Kok hanya tempe-tahu dan ikan asin tok? Beribu-ribu kali aku sudah makan tempe-tahu dan
ikan asin, Masak aku mesti makan semuanya itu sekali lagi sekarang sesudah 12 jam tidak
makan dan minum? Mana pecel lelenya?
Istriku cepat datang.
Kenapa Pak?
Kenapa tempe-tahu dan ikan asin lagi. Tempe-tahu dan ikan asin tiap hari. Mana pecel
lelenya? Aku kan sudah minta sekali ini pecel lele? Aku kan minta pecel lele?
Ya!
Mana?
Tapi?
Jangan tetapi! Pecel lele! Mana? Aku kan minta pecel lele, bukan tempe-tahu dan ikan asin!
Pecel lele!
Ya Bapak memang minta pecel lele, tapi setelah itu Bapak bilang
Pecel lele!
Tidak! Setelah minta pecel lele, Bapak bilang, kalau hati sudah plong, bersih, merdeka, dan
lapang, apa pun jadi baik. Batu pun jadi enak!
Aku tertegun.
Aku bilang begitu?
Ya, Bapak bilang begitu!
Aku terhenyak.
Ya, ya sudah, kalau aku sudah bilang begitu, memang harus begitu. Nggak ada masalah.
Tempe-tahu dan ikan asin juga enak kalau batu saja enak!
Kontan kulupakan pecel lele, kembali pada Nelson Mandela. Tempe-tahu dan ikan asin itu
aku andaikan dalam hati ikan reca-reca. Dengan garang aku lahap tempe-tahu dan ikan asin
itu dengan nikmat. Peluh berleleran dari kepalaku. Istriku takjub seperti tak percaya.
Bener nikmat?
Nikmat sekali. Lalu aku berbisik mesra untuk membuktikan kenikmatanku.
Besok pagi kita kabulkan permintaan Taksu yang sudah dua tahun kita tunda, karena
khawatir dia ketularan budaya kemewahan.
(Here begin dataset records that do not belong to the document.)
(** The set a serialised set is read into. *)
Lemma ReadPurgeFile_serialize p mtime now :
  enable_purge_ = true -> wf p -> no_newline p -> LruCache.max_bytes_in_cache_ p = max_bytes_in_cache_ ->
  0 <= now -> last_invalidation p <= now + kClockSkewAllowanceMs < int64_max ->
  Z.of_nat (length (serialize p)) <= 2 ^ 31 ->
  exists p', ReadPurgeFile mtime (Some (serialize p)) now (new_PurgeSet max_bytes_in_cache_) = Some (p', 0) /\
    wf p' /\ forall k, horizon p' k = Z.max 0 (horizon p k).
Proof.
  intros He Hp Hnl Hm Hnow Hl Hlen. unfold ReadPurgeFile. rewrite He. cbn [negb].
  rewrite Split_pieces by done. cbn [mbind option_bind app]. rewrite pieces_serialize by done.
  pose proof (wf_global _ Hp) as Hg. pose proof (wf_last _ Hp) as Hlast.
  rewrite ParseAndValidate_print by (unfold time_ok, kInitialTimestampMs in *; lia).
  set (p0 := new_PurgeSet max_bytes_in_cache_). assert (Hp0 : wf p0) by by apply new_PurgeSet_wf.
  set (G := Z.max (global p) 0).
  assert (HU : UpdateGlobalInvalidationTimestampMs (global p) p0 = Some (true, set_global G (set_last G p0))).
  { unfold UpdateGlobalInvalidationTimestampMs.
    rewrite SanitizeTimestamp_ok by (unfold time_ok in *; (done || lia)).
    change (last_invalidation p0) with 0. unfold kInitialTimestampMs in *.
    rewrite (proj2 (Z.leb_le _ _)) by (unfold kClockSkewAllowanceMs; lia). cbn [mbind option_bind].
    do 3 f_equal. change (global (set_last (Z.max (global p) 0) p0)) with (-1). lia. }
  rewrite HU. cbn [mbind option_bind]. set (p1 := set_global G (set_last G p0)).
  assert (Hp1 : wf p1).
  { apply set_global_wf; [apply set_last_wf; [done|]|];
      [change (last_invalidation p0) with 0; unfold int64_max in *; lia|].
    change (global (set_last G p0)) with (-1). change (last_invalidation (set_last G p0)) with G. lia. }
  assert (Hrs : forall r, r ∈ oldest_to_youngest p -> 0 <= r.2 <= now + kClockSkewAllowanceMs /\ time_ok r.2 /\ key_ok r.1).
  { intros r Hr%elem_of_oldest_to_youngest. pose proof (wf_values _ Hp r Hr). pose proof (entry_key_ok p r Hp Hr).
    split; [lia|]. split; [unfold time_ok, kInitialTimestampMs; lia|done]. }
  rewrite ReadPurgeLines_put_all by (apply Forall_forall; intros r Hr; apply Hrs in Hr; tauto).
  rewrite put_all_skip; [|done|done|by apply oldest_to_youngest_sorted|apply Forall_forall; intros r Hr; by apply Hrs].
  set (rs := filter _ _).
  assert (Hin : forall r, r ∈ rs <-> G < r.2 /\ r ∈ entries p)
    by (intros r; unfold rs; by rewrite list_elem_of_filter, elem_of_oldest_to_youngest).
  assert (Hok : forall kv, kv ∈ rs -> last_invalidation p1 <= kv.2 /\ time_ok kv.2 /\ key_ok kv.1).
  { intros kv [Hlt Hkv]%Hin. apply elem_of_oldest_to_youngest, Hrs in Hkv.
    change (last_invalidation p1) with G. split; [lia|tauto]. }
  assert (Hsort : StronglySorted older rs) by by apply StronglySorted_filter, oldest_to_youngest_sorted.
  destruct (put_all_keeps rs p1 Hp1 Hsort Hok) as (p' & Hput & Hp' & Hk & Hr). rewrite Hput.
  cbn [mbind option_bind]. exists p'. split; [done|]. split; [done|]. intros k.
  apply Z.le_antisymm.
  - eapply (put_all_exact rs p1 p'); [done..| |exact Hput| |].
    + change (bytes_used p1) with 0. change (LruCache.max_bytes_in_cache_ p1) with max_bytes_in_cache_.
      pose proof (total_sublist (H:=Timestamps) rs (oldest_to_youngest p) (sublist_filter _ _)) as Ht.
      rewrite (total_Permutation (oldest_to_youngest p) (entries p)) in Ht by apply reverse_Permutation.
      pose proof (wf_within _ Hp). lia.
    + change (horizon p1 k) with G. pose proof (horizon_global p k). lia.
    + intros v [_ Hkv]%Hin. pose proof (horizon_entry p k v (wf_lru _ Hp) Hkv). lia.
  - pose proof (keeps_global _ _ Hk) as Hg1. change (global p1) with G in Hg1.
    pose proof (horizon_global p' k). apply Z.max_lub; [lia|].
    apply horizon_le; [lia| |apply Hp]. intros t Hkt.
    destruct (Z.lt_ge_cases G t); [|lia]. apply Hr; [by apply Hin|].
    pose proof (wf_fits _ Hp _ Hkt) as Hf. unfold fits in *. cbn in Hf. by rewrite Hm in Hf.
Qed.

(** ** Sets that can be written to the file and read back *)

Record writable (bound : Z) (p : PurgeSet) : Prop := {
  writable_wf : wf p;
  writable_newline : no_newline p;
  writable_last : last_invalidation p <= bound
}.

Lemma wf_sane p : wf p -> sane p.
Proof.
  intros Hp. pose proof (wf_global _ Hp). pose proof (wf_last _ Hp).
  split; [apply Hp|split|done]; [unfold time_ok; lia|].
  intros kv Hkv. pose proof (wf_values _ Hp _ Hkv). split; [|by apply (entry_key_ok p)].
  unfold time_ok, kInitialTimestampMs. lia.
Qed.

(** [Put] adds no key but its own, and no timestamp beyond its own. *)
Lemma spec_insert_keys k t l s kv :
  kv ∈ spec_entries (spec_insert (H:=Timestamps) k t l s) -> kv.1 = k \/ kv ∈ l.
Proof.
  unfold spec_insert. destruct (_ <? _); cbn [spec_entries]; [|by right].
  intros [->|Hin]%elem_of_cons; [by left|right]. eapply elem_of_sublist; [exact Hin|apply keep_sublist].
Qed.

Lemma spec_put_keys k t p kv :
  kv ∈ spec_entries (spec_put k t (abs p)) -> kv.1 = k \/ kv ∈ entries p.
Proof.
  unfold spec_put. cbn [spec_entries abs]. destruct (find_key k (entries p)) as [old|].
  - destruct (negb _); [by right|]. destruct (Equal t old); cbn [spec_entries].
    + intros [->|Hin]%elem_of_cons; [by left|right]. by apply elem_of_remove_key in Hin as [_ ?].
    + intros [?|Hin]%spec_insert_keys; [by left|right]. by apply elem_of_remove_key in Hin as [_ ?].
  - apply spec_insert_keys.
Qed.

Lemma Put_writable bound k t p :
  writable bound p -> key_ok k -> time_ok t -> nl ∉ k -> t <= bound ->
  exists p', PurgeSet.Put k t p = Some (true, p') /\ writable bound p' /\ keeps p p'.
Proof.
  intros [Hp Hnl Hl] Hk Ht Hnk Hb.
  destruct (Put_keeps k t p Hp Ht Hk) as (p' & Hput & Hp' & Hkeep & Hlast & _ & Hsame).
  exists p'. split; [done|]. split; [|done]. destruct (decide (accepted t p)) as [Ha|Ha].
  2:{ by rewrite (Hsame Ha). }
  split; [done| |rewrite (Hlast Ha); lia]. clear Hlast Hsame Hkeep.
  unfold PurgeSet.Put in Hput. rewrite SanitizeTimestamp_ok in Hput by done. unfold accepted in Ha.
  rewrite (proj2 (Z.leb_le _ _) Ha) in Hput. cbn [mbind option_bind negb] in Hput.
  set (t' := Z.max t (last_invalidation p)) in *. destruct (_ <? _); [|by injection Hput as <-].
  destruct (Put_ok k t' (set_last t' p)) as (p2 & Hput2 & _ & Ha2).
  { pose proof (wf_last _ Hp). apply set_last_wf; [done|unfold time_ok in *; lia]. }
  { change (entry_size (k, t')) with (Z.of_nat (length k) + 8). unfold key_ok in Hk. lia. }
  rewrite Hput2 in Hput. injection Hput as <-. intros kv Hkv.
  change (entries p2) with (spec_entries (abs p2)) in Hkv. rewrite Ha2 in Hkv.
  apply spec_put_keys in Hkv as [->|Hkv]; [done|by apply Hnl].
Qed.

Lemma UpdateGlobal_writable bound t p :
  writable bound p -> time_ok t -> t <= bound ->
  exists b p', UpdateGlobalInvalidationTimestampMs t p = Some (b, p') /\ writable bound p' /\ keeps p p'.
Proof.
  intros [Hp Hnl Hl] Ht Hb. destruct (UpdateGlobal_keeps t p Hp Ht) as (p' & HU & Hp' & Hkeep & _).
  eexists _, p'. split; [done|]. split; [|done].
  unfold UpdateGlobalInvalidationTimestampMs in HU. rewrite SanitizeTimestamp_ok in HU by done.
  destruct (_ <=? _); cbn [mbind option_bind] in HU; injection HU as _ <-; [|done].
  split; [done|exact Hnl|].
  change (last_invalidation (set_global _ (set_last ?z p))) with z. lia.
Qed.

Lemma put_all_writable bound rs : forall p,
  writable bound p ->
  (forall r, r ∈ rs -> time_ok r.2 /\ r.2 <= bound /\ key_ok r.1 /\ nl ∉ r.1) ->
  exists p', put_all rs p = Some p' /\ writable bound p'.
Proof.
  induction rs as [|[k v] rs IH]; intros p Hp Hr; cbn [put_all]; [eauto|].
  destruct (Hr (k, v) ltac:(left)) as (H1 & H2 & H3 & H4).
  destruct (Put_writable bound k v p Hp H3 H1 H4 H2) as (p1 & -> & Hp1 & _). cbn [mbind option_bind].
  apply IH; [done|]. intros r Hin. apply Hr. by right.
Qed.

Lemma Merge_writable bound src p :
  writable bound src -> writable bound p -> exists p', Merge src p = Some p' /\ writable bound p'.
Proof.
  intros [Hs Hsn Hsl] [Hp Hpn Hpl]. rewrite Merge_put_all. apply put_all_writable.
  - split; [by apply merge_base_wf|by intros ? ?%elem_of_nil|].
    change (last_invalidation (merge_base src p)) with (Z.max (global p) (global src)).
    pose proof (wf_global _ Hs). pose proof (wf_global _ Hp). lia.
  - intros r Hr. pose proof (records_to_merge_ok src p r Hs Hp Hr) as (_ & H1 & H2).
    apply elem_of_records_to_merge in Hr as [_ Hr]. split; [done|].
    destruct Hr as [Hr|Hr]; [pose proof (wf_values _ Hs _ Hr)|pose proof (wf_values _ Hp _ Hr)];
      (split; [lia|split; [done|auto]]).
Qed.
Kita belikan dia motor baru. Ibu tarik semua uang
kita yang dipinjam oleh tetangga-tetangga, karena memang sudah lama betul belum
dikembalikan.
Tidak bisa!
Lho, kenapa tidak? Tiga bulan lalu mestinya sudah mereka kembalikan!
Itu dia, Pak. Daripada aku tekanan batin sampai malas keluar rumah ketemu tetangga,
karena kesal dicurigai mau nagih hutang-nagih hutang melulu, setiap aku keluar mau
bersilaturahmi mereka langsung mencelup masuk, seperti ada hantu, takut akan aku tagih!
Sudah berapa hari ini aku jadi segan keluar rumah. Supaya bisa bebas dari tekanan batin dan
merdeka lagi, tadi aku datangi mereka dan bilang pada semuanya, ya sudah, hutanghutangnya dilupakan saja semua. Jadi, sekarang aku sudah bisa tenang lagi seperti kata
Nelson Mandela.
Aku langsung berhenti makan. Tempe-tahu dan ikan asin itu terasa sekeras batu. Batu-batu
itu mengganjal kerongkonganku sehingga aku tercekik.
Ya Tuhan, alangkah beratnya memperjuangkan kemerdekaa. Tapi seberat-beratnya berjuang
merebut kemerdekaan, ya Tuhan, alangkah beratnya hidup sesudah merdeka!